Awesome! What is the pedigree on the female? I am always curious to see what lines they like to use for guide dogs.


----------



## ladylaw203 (May 18, 2001)

Very very nice dogs. Kirschental lines are known for work. Herding lines


----------



## 24kgsd (Aug 26, 2005)

Freestep said:


> Awesome! What is the pedigree on the female? I am always curious to see what lines they like to use for guide dogs.

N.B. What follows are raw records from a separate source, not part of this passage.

(** [x.set(7, 2)] on [6 ± 1]. *)
Lemma set_then_index_of_six :
  exists σ',
    EV.set 1%positive 7%Q 2%Q (two_objects Sample.six Sample.three) =
      (Normal tt, σ') /\
    objs σ' =
      <[1%positive := mkErrorValue 7%Q 2%Q DEF_ERROR_ZERO None]>
        (objs (two_objects Sample.six Sample.three)) /\
    EV.op_index 1%positive 0 σ' = (Normal (to_E 7%Q), σ') /\
    EV.op_index 1%positive 1 σ' = (Normal 2%Q, σ') /\
    (forall i, i <> 0%Z -> i <> 1%Z ->
       EV.op_index 1%positive i σ' =
         (Throws (range_error "ErrorValue index must be 0 or 1"), σ')).
Proof.
  exact (set_then_index (two_objects Sample.six Sample.three) 1%positive
           Sample.six 7%Q 2%Q eq_refl).
Defined.

(** The setter called with [DEF_ERROR_ZERO] on an object that has a
    function: the getter no longer gives it. *)
Lemma getters_after_zero_on_six_tenth :
  exists σ' x',
    snd (EV.setDefaultErrorCalculationMethod 1%positive DEF_ERROR_ZERO None
           (two_objects Sample.six_tenth Sample.three)) = σ' /\
    objs σ' !! 1%positive = Some x' /\
    (DEF_ERROR_ZERO = DEF_ERROR_FUNC ->
       EV.getDefaultErrorCalculationMethod x' = DEF_ERROR_FUNC /\
       EV.getDefaultErrorCalcFunction x' = None) /\
    (DEF_ERROR_ZERO = DEF_ERROR_ZERO \/ DEF_ERROR_ZERO = DEF_ERROR_HALF ->
       EV.getDefaultErrorCalculationMethod x' = DEF_ERROR_ZERO /\
       EV.getDefaultErrorCalcFunction x' = None /\
       defaultErrorCalcFunction x' =
         defaultErrorCalcFunction Sample.six_tenth) /\
    (DEF_ERROR_ZERO <> DEF_ERROR_ZERO -> DEF_ERROR_ZERO <> DEF_ERROR_HALF ->
     DEF_ERROR_ZERO <> DEF_ERROR_FUNC -> x' = Sample.six_tenth).
Proof.
  exact (getters_after_setter (two_objects Sample.six_tenth Sample.three)
           1%positive Sample.six_tenth DEF_ERROR_ZERO None eq_refl).
Defined.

I managed the breeding with Gavin for Lorie to the Leaderdog breeding female. I do not know her bloodlines but I would not be surprised if one of her parents was a white GSD and the other American lines. I do not know just guessing.


----------



## Chikadee513 (Apr 23, 2012)

Congrats!!


----------



## Josie/Zeus (Nov 6, 2000)

I am soooo proud you ladies, Lorie and Julie. What an awesome gift you both have given to the future owners of this litter. Amazing.


----------



## OriginalWacky (Dec 21, 2011)

That is just wonderful! Can't wait to see more pictures of the babies as they grow.


----------



## Freestep (May 1, 2011)

24kgsd said:


> I do not know her bloodlines but I would not be surprised if one of her parents was a white GSD and the other American lines.


Seriously? Even more fascinating. If you can find the info on the female and post it, it would be highly educational for me and I bet others would be interested as well. I am always interested to see American lines (especially whites) doing real work.


----------